Casey James – This guys got “ringer” written all over him. Good-looking guy with long hair in pony tail. Posh, aka Victoria Beckham, wants to see his hair down, and somehow that degenerates to Kara Dioguardi getting him to remove his shirt. Simon says the whole thing’s embarrassing and that his audition was “boring.” Randy Jackson says Casey needs to take some “personality pills,” but votes yes. Casey’s on his way to Hollywood, where all the ingredients are there for him to step up his game and “show” Simon that he was wrong. Possible storyline. We’ll see if it plays out that way.
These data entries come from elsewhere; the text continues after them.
Lemma Execute_shape s request w :
  let '(out, (_, log)) := Execute Error_text digest_request digest_result range s request (w, []) in
  run_shape s request log out.
Proof.
  unfold Execute. destruct (_ || _); [constructor|]. destruct (negb _); [constructor|].
  cbn [reg_Get traced_deps]. unfold logged at 1. cbn [fst snd].
  destruct (reg_Get (ToolID request) w) as [[d|e] w1]; [|constructor].
  cbn [pol_Evaluate traced_deps]. unfold logged at 1. cbn [fst snd].
  destruct (pol_Evaluate _ _ _ w1) as [[dec|e] w2]; [|constructor]. simpl app.
  destruct (Policy_Allowed dec) eqn:Hal; simpl negb; cbn match.
  2:{ match goal with |- context [appendAudit _ _ _ _ _ _ ?st ?re ?a ?l ?r (w2, ?log)] =>
        destruct (appendAudit_traced s request d dec st re a l r w2 log) as (w3 & audits & -> & Ha) end.
      by apply (sh_denied _ _ _ _ dec). }
  destruct (Policy_RequiresApproval dec) eqn:Hap; [|apply executeTool_shape; by constructor].
  case_bool_decide as Hid.
  { match goal with |- context [appendAudit _ _ _ _ _ _ ?st ?re ?a ?l ?r (w2, ?log)] =>
      destruct (appendAudit_traced s request d dec st re a l r w2 log) as (w3 & audits & -> & Ha) end.
    by apply (sh_waiting _ _ _ _ dec). }
  cbn [app_Validate traced_deps]. unfold logged at 1. cbn [fst snd].
  destruct (app_Validate _ _ _ _ w2) as [[rec|e] w3]; [apply executeTool_shape; by constructor|]. simpl app.
  match goal with |- context [appendAudit _ _ _ _ _ _ ?st ?re ?a ?l ?r (w3, ?log)] =>
    destruct (appendAudit_traced s request d dec st re a l r w3 log) as (w4 & audits & -> & Ha) end.
  by apply (sh_unapproved _ _ _ _ dec).
Qed.
Definition is_audit (e : event) : bool := match e with EvAudit _ => true | _ => false end.


Lemma cleared_policy request pre d dec :
  cleared request pre d dec →
  (∀ dec', EvPolicy (AgentID request) (Action request) (ToolID request) (Ok dec') ∈ pre → dec' = dec)
  ∧ filter (λ e, is_audit e = true) pre = [].
Proof. destruct 1; set_solver. Qed.




(** Decisions are on record: with an audit log configured, every call that
    obtained a policy decision appends exactly one audit event, about this task,
    agent, action and decision, whatever the outcome (denied, waiting for
    approval, refused by the planner, failed or run), with the single exception
    of a call whose credential could not be issued, which appends none. *)
Theorem tool_decisions_are_audited s request w :
  has_audit s = true →
  let '(_, (_, log)) := Execute Error_text digest_request digest_result range s request (w, []) in
  ∀ dec, EvPolicy (AgentID request) (Action request) (ToolID request) (Ok dec) ∈ log →
  (∃ ev, filter (λ e, is_audit e = true) log = [EvAudit ev]
     ∧ Audit_TaskID ev = TaskID request ∧ Audit_AgentID ev = AgentID request
     ∧ Audit_Action ev = Action request ∧ Audit_PolicyAllowed ev = Policy_Allowed dec)
  ∨ ∃ req e, EvIssue req (Err e) ∈ log ∧ filter (λ e, is_audit e = true) log = [].
Proof.
  intros Haud. pose proof (Execute_shape s request w) as Hs.
  destruct (Execute _ _ _ _ _ _ _) as [[res err] [w' log]]. intros dec Hin.
  destruct Hs as [| | |res' d dec' audits _ Hx|res' d dec' audits _ _ Hx|res' d dec' e audits _ Hx|res' pre d dec' e audits Hc Hx
                 |res' pre d dec' e Hc|pre d dec' lease r audits Hc Hv Hx].
  1-3: set_solver.
  all: try (unfold audited in Hx; rewrite Haud in Hx; destruct Hx as (ev & -> & Ht & Hag & Hac & _ & Hp & _)).
  1-3: left; exists ev; split; [done|]; split_and!; try done; rewrite Hp;
    rewrite !elem_of_app, !elem_of_cons, !elem_of_nil in Hin; destruct_or! Hin; by simplify_eq.
  all: destruct (cleared_policy _ _ _ _ Hc) as [Hdec Hnone].
  all: rewrite !elem_of_app, !elem_of_cons, ?elem_of_app, ?elem_of_cons, !elem_of_nil in Hin.
  - left. exists ev. rewrite filter_app, Hnone. split_and!; try done. rewrite Hp.
    destruct_or! Hin; [|done]. by rewrite (Hdec _ Hin).
  - right. exists (credentialRequest request d), e. rewrite filter_app, Hnone. set_solver.
  - left. exists ev. rewrite !filter_app, Hnone. split_and!; try done. rewrite Hp.
    destruct_or! Hin; try done. by rewrite (Hdec _ Hin).
Qed.

End traces.

(** ** The in-memory stores behind the interfaces *)
Record MemoryWorld : Type := mkMemoryWorld {
  mw_registry : MemoryRegistry;
  mw_approvals : ApprovalStore;
  mw_broker : Credentials.MemoryBroker;
  mw_audit : AuditStore;
  mw_tick : nat
}.

Section memory.
Variable policy : string → string → string → result PolicyDecision.
Variable clock : nat → Time.
Variable random : nat → result (vec ascii 16).
Variable range : gmap string string → list (string * string).

Definition tick (w : MemoryWorld) : MemoryWorld :=
  mkMemoryWorld (mw_registry w) (mw_approvals w) (mw_broker w) (mw_audit w) (S (mw_tick w)).

#[export] Instance memory_deps : Deps MemoryWorld := {|
  reg_Get id w := (Registry_Get id (mw_registry w), w);
  pol_Evaluate agent action tool w := (policy agent action tool, w);
  app_Validate id task tool action w :=
    (Approval_Validate (clock (mw_tick w)) id task tool action (mw_approvals w), tick w);
  cred_Issue req w :=
    let '(r, b) := Credentials.Issue (clock (mw_tick w)) (random (mw_tick w)) req (mw_broker w) in
    (r, mkMemoryWorld (mw_registry w) (mw_approvals w) b (mw_audit w) (S (mw_tick w)));
  cred_Revoke id w :=
    let '(r, b) := Credentials.Revoke id (mw_broker w) in
    (r, mkMemoryWorld (mw_registry w) (mw_approvals w) b (mw_audit w) (mw_tick w));
  sb_Execute req w := (Sandbox.PlanningExecutor_Execute range (clock (mw_tick w)) req, tick w);
  aud_Append e w :=
    let '(r, a) := Audit_Append e (mw_audit w) in
    (r, mkMemoryWorld (mw_registry w) (mw_approvals w) (mw_broker w) a (mw_tick w));
  svc_now w := (clock (mw_tick w), tick w)
|}.
End memory.

Definition sample_tool : Definition_ :=
  mkDefinition "shell" "1" "img" ["sh"; "-c"] "high" "exec" 0%Z "1" "1Gi" (60 * Second)%Z
    Sandbox.NetworkDenyAll [] false.
Definition sample_request : Request :=
  mkRequest "t1" "tr1" "agent" "shell" "run" ["ls"] ∅ "ap1" "/workspace".
Definition sample_world : MemoryWorld :=
  mkMemoryWorld (snd (Registry_Put sample_tool (NewMemoryRegistry [])))
    (snd (Approval_Put (mkApprovalRecord "ap1" "t1" "shell" "run" "alice" 1%Z 1000%Z false) ∅)) ∅ [] 0.
Definition sample_policy (agent action tool : string) : result PolicyDecision :=
  Ok (mkPolicyDecision true true "ok" "v1" "r1").
Definition sample_execute : (Result * option error) * (MemoryWorld * list event) :=
  @Execute _ (@traced_deps _ (memory_deps sample_policy (λ n, 100 + Z.of_nat n)%Z (λ _, Credentials.sample_random)
                                map_to_list))
    (λ _, "error") (λ _, "in") (λ _, "out") map_to_list (mkService true true true true true true)
    sample_request (sample_world, []).

Lemma tool_decisions_are_audited_witness :
  snd (fst sample_execute) = None
  ∧ ((∃ ev, filter (λ e, is_audit e = true) (snd (snd sample_execute)) = [EvAudit ev]
        ∧ Audit_TaskID ev = "t1" ∧ Audit_PolicyAllowed ev = true)
     ∨ ∃ req e, EvIssue req (Err e) ∈ snd (snd sample_execute)).
Proof.
  split; [vm_compute; reflexivity|].
  pose proof (@tool_decisions_are_audited _
    (memory_deps sample_policy (λ n, 100 + Z.of_nat n)%Z (λ _, Credentials.sample_random) map_to_list)
    (λ _, "error") (λ _, "in") (λ _, "out") map_to_list (mkService true true true true true true)
    sample_request sample_world eq_refl) as Hw.
  assert (EvPolicy "agent" "run" "shell" (Ok (mkPolicyDecision true true "ok" "v1" "r1"))
          ∈ snd (snd sample_execute)) as Hin.
  { vm_compute. right. left. }
  unfold sample_execute in *. destruct (@Execute _ _ _ _ _ _ _ _ _) as [[r e] [w log]].
  destruct (Hw _ Hin) as [(ev & ? & ? & ? & ? & ?)|(req & e' & ? & ?)]; [left|right]; eauto.
Defined.

End ToolGateway.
Tori Kelly – A pretty 16-year old student who’s either “sunny” (Posh’s word) or “a human orange” (Simon’s). Posh points out that looks are “part of this,” presumably meaning success in the music world. Posh would be the expert in that. Simon was annoyed by Tori’s version of John Mayer‘s “Gravity.” My ears disagree.
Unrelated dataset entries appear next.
(* ===== verification/HandlersSpec.v ===== *)
(** * HandlersSpec: the operation a request performs is the one it was authorized for

    The access table ([AccessSpec.route]) and the dispatch of [FullHandler] read
    the path separately.  Here the two are proved to agree: [needs] is the action
    and the resource of each operation of the control plane, and every operation
    that a request reaches is the one the table names for it, made under the
    principal of the request and, on a task, after that task was found in its
    scope. *)
From S2P Require Import Prelude Identity Domain Admission RouteTypes GoStrings GoText Programs ModelTypes ControlPlane ActivitySpec.
From S2P Require Import Authn AuthnSystem Authorization Http Access Boundary Pages ToolGateway Evaluation ControlEvidence Handlers.

Module HandlersSpec.
Import Http Access AccessSpec Handlers.

(** ** What an operation needs *)

Definition Need : Type := Authorization.Action * (Identity.Principal → Authorization.Resource).

(** The two operations without idempotency are not offered at all. *)
Definition needs {X} (c : Call X) : option Need :=
  match c with
  | ListModels => Some (Authorization.ActionModelRead, tenant "model" "")
  | CreateModel _ => Some (Authorization.ActionModelWrite, tenant "model" "")
  | GetModel id => Some (Authorization.ActionModelRead, tenant "model" id)
  | UpdateModel m => Some (Authorization.ActionModelWrite, tenant "model" (Domain.Model_ID m))
  | ListAdmissionEvidence id | CheckModelAdmission id =>
      Some (Authorization.ActionModelAdmissionRead, tenant "model_admission" id)
  | AppendAdmissionEvidence id _ => Some (Authorization.ActionModelAdmissionWrite, tenant "model_admission" id)
  | ListTools => Some (Authorization.ActionToolRead, tenant "tool" "")
  | ListTasks => Some (Authorization.ActionTaskRead, project "task" "" ∅)
  | CreateTaskIdempotent _ _ _ => Some (Authorization.ActionTaskCreate, project "task" "" ∅)
  | GetTask id => Some (Authorization.ActionTaskRead, project "task" id ∅)
  | DecideRouteIdempotent r _ => Some (Authorization.ActionTaskRoute, project "task" (RouteTypes.Req_TaskID r) ∅)
  | ExecuteModelIdempotent id _ _ => Some (Authorization.ActionTaskModelExecute, project "task" id ∅)
  | ExecuteTool id r =>
      Some (Authorization.ActionToolExecute,
            project "tool" (ToolGateway.ToolID r) {[ "task_id" := id ]})
  | ListRouteDecisions id => Some (Authorization.ActionTaskRouteRead, project "task" id ∅)
  | ListCostEvents id => Some (Authorization.ActionTaskCostRead, project "task" id ∅)
  | ListToolAudit id => Some (Authorization.ActionTaskAuditRead, project "task" id ∅)
  | ListTrace id => Some (Authorization.ActionTaskTraceRead, project "task" id ∅)
  | ListEvaluations id => Some (Authorization.ActionTaskEvaluationRead, project "task" id ∅)
  | CreateEvaluation id _ _ _ _ => Some (Authorization.ActionTaskEvaluationWrite, project "task" id ∅)
  | CreateTask _ _ | DecideRoute _ | Random => None
  end.

(** The scope guard's own look-up of the task segment. *)
Definition lookup (rest : list string) {X} (c : Call X) : Prop :=
  match c with
  | GetTask id => ∃ segment more, rest = "tasks" :: segment :: more ∧ id = guardID segment
  | _ => False
  end.

Lemma lookup_nil {X} (c : Call X) : ¬ lookup [] c.
Proof. intros H. destruct c; try exact H. by destruct H as (segment & more & Hr & _). Qed.

Definition random {X} (c : Call X) : Prop := match c with Random => True | _ => False end.

(** A task segment without a colon was found under [p]. *)
Definition guarded (p : option Identity.Principal) (rest : list string) (h : list (exchange Ev)) : Prop :=
  ∀ segment more, rest = "tasks" :: segment :: more → Contains segment ":" = false →
  ∃ task, Asked (At p (GetTask segment)) (Ok task) ∈ h.

Definition allowed (p : option Identity.Principal) (rest : list string) (need : option Need) {X}
    (h : list (exchange Ev)) (e : Ev X) : Prop :=
  let '(At ctx c) := e in
  random c ∨ ctx = p ∧ (lookup rest c ∨ needs c = need ∧ need ≠ None ∧ guarded p rest h).

(** What [net/url] guarantees of a request's paths when no escape stands for a
    slash: decoding the segments one by one is decoding the path. *)
Record wellformed (r : Request) : Prop := {
  rooted : HasPrefix (Req_Path r) "/" = true;
  decoded_parts : Split (Req_Path r) "/" = pathUnescape <$> Split (Req_EscapedPath r) "/"
}.

(** ** The segments the router sees *)

Fixpoint mark (parts : list string) : list string :=
  match parts with
  | [] => []
  | [last] => if last ==? "" then ["/"] else [last]
  | part :: parts => part :: mark parts
  end.

Lemma unescape_ne a l l' : unescape (a :: l) = Some l' → l' ≠ [].
Proof.
  simpl. case_bool_decide.
  - destruct l as [|x [|y l]]; [done..|]. destruct (hex_value x), (hex_value y), (unescape l); simpl; by intros [= <-].
  - destruct (unescape l); simpl; by intros [= <-].
Qed.

Lemma pathUnescape_empty s : pathUnescape s = "" ↔ s = "".
Proof.
  split; [|by intros ->]. unfold pathUnescape. destruct s as [|a s]; [done|].
  destruct (unescape (bytes (String a s))) as [l|] eqn:Hu; [|done]. apply unescape_ne in Hu.
  intros Hl. apply (f_equal bytes) in Hl. by rewrite bytes_of_bytes in Hl.
Qed.

Lemma mux_segments_mark parts : mux_segments parts = mark (pathUnescape <$> parts).
Proof.
  induction parts as [|part [|part' parts] IH]; simpl; [done| |by f_equal].
  destruct (decide (part = "")) as [->|Hne]; [done|].
  by rewrite !bool_decide_false by (try done; by rewrite pathUnescape_empty).
Qed.

Lemma segments_parts r parts : wellformed r → Split (Req_Path r) "/" = "" :: parts → parts ≠ [] →
  segments (Req_EscapedPath r) = mark parts.
Proof.
  intros [_ Hd] Hs Hne. rewrite Hs in Hd. pose proof (Paths.Split_join "/" (Req_EscapedPath r)) as [Hj _].
  destruct (Split (Req_EscapedPath r) "/") as [|x xs] eqn:Hx; [done|]. simpl in Hd. injection Hd as Hx0 Hxs.
  symmetry in Hx0. apply pathUnescape_empty in Hx0 as ->.
  assert (xs ≠ []) as Hxne by (intros ->; by subst).
  rewrite Paths.join_cons in Hj by done. simpl in Hj.
  destruct (Req_EscapedPath r) as [|a rest]; [done|]. injection Hj as <- Hrest. simpl.
  rewrite mux_segments_mark, Hxs. f_equal. unfold Split in Hx. simpl in Hx. injection Hx as Hx.
  unfold Split. by rewrite Hx.
Qed.

(** The path of a request whose parts are known: one slash before them, any
    number after. *)
Lemma path_shape r rest : HasPrefix (Req_Path r) "/api/" = true → pathParts (Req_Path r) = "api" :: "v1" :: rest →
  Forall (Paths.solid "/") rest
  ∧ ∃ j, bytes (Req_Path r) = "/"%char :: Paths.join "/" ("api" :: "v1" :: rest) ++ replicate j "/"%char.
Proof.
  unfold pathParts. intros Hp Hparts.
  pose proof (Paths.Split_join "/" (Trim (Req_Path r) "/")) as [Hj Hsolid]. rewrite Hparts in Hj, Hsolid.
  split; [by do 2 apply Forall_cons in Hsolid as [_ Hsolid]|].
  destruct (Paths.Trim_seps "/" (Req_Path r)) as (i & j & Hb). rewrite <- Hj in Hb. exists j. rewrite Hb.
  apply starts_with_spec in Hp as [q Hq]. rewrite Hb in Hq. rewrite Paths.join_cons in Hq by done.
  destruct i as [|[|i]]; [done|done|done].
Qed.

Lemma path_split r rest j : Forall (Paths.solid "/") rest →
  bytes (Req_Path r) = "/"%char :: Paths.join "/" ("api" :: "v1" :: rest) ++ replicate j "/"%char →
  Split (Req_Path r) "/" = "" :: ("api" :: "v1" :: rest) ++ replicate j "".
Proof.
  intros Hs Hb. unfold Split. rewrite Hb.
  trans ("" :: split_byte "/" [] (Paths.join "/" ("api" :: "v1" :: rest) ++ replicate j "/"%char)); [done|].
  f_equal. apply (Paths.split_join "/"); [done|].
  assert (Paths.solid "/" "api" ∧ Paths.solid "/" "v1") as [H1 H2] by (unfold Paths.solid; split; set_solver).
  by repeat constructor.
Qed.

(** ** The handlers *)

Section handlers.
Variable C : Handlers.Codec.
Variable error_text : error → string.
Variable moved : Request → string → Response → Response.
Variable enc_error : APIError → string.
Variable pages : Pages.Codec.

Section request.
Variable p : option Identity.Principal.
Variable rest : list string.
Variable need : option Need.

Abbreviation ok h c := (allowed p rest need h (At p c)).
Abbreviation safe h prog := (wp (@allowed p rest need) h prog (λ _ _, True)).

Lemma answer_safe {A} h w fail status (value : A → Value) (c : Call (result A)) :
  ok h c → safe h (answer C w fail status value (ask (At p c))).
Proof. intros Hc. apply wp_Do; done. Qed.

Lemma decoded_safe {A} h w (target : result A) k : (∀ a, safe h (k a)) → safe h (decoded C error_text w target k).
Proof. intros Hk. by destruct target; [apply Hk|]. Qed.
Nicci Nix – I’m still trying to figure out what’s going on with this girl. She flew all the way from Italy. Is she from there? Like an Italian citizen auditioning for American Idol? Or an American who happened to be over there? I’m confused on this point. I’m guessing rich parents, either way. She spoke with a bit of a foreign accent. Not that you’d notice an accent. Hard to hear anything else than her cartoon, Jennifer Tilly speaking voice. She sings with deeper tones, auditioning with something by Girls Aloud. Here’s my feeling: this chick’s got something interesting vocally going on that’s very recordable. Get her into a studio and I got a feeling you could create some successful pop music.

Haeley Vaughn – Her storyline is this: Haeley wants to be “the first black, female country star.” Well, my friend Rissi Palmer‘s already doing a pretty good job on that front. But this is an awesome storyline! Haeley sang Carrie Underwood‘s “Last Name,” and sang it well. Great smile, infectious attitude. Haeley’s going to Haeleywood!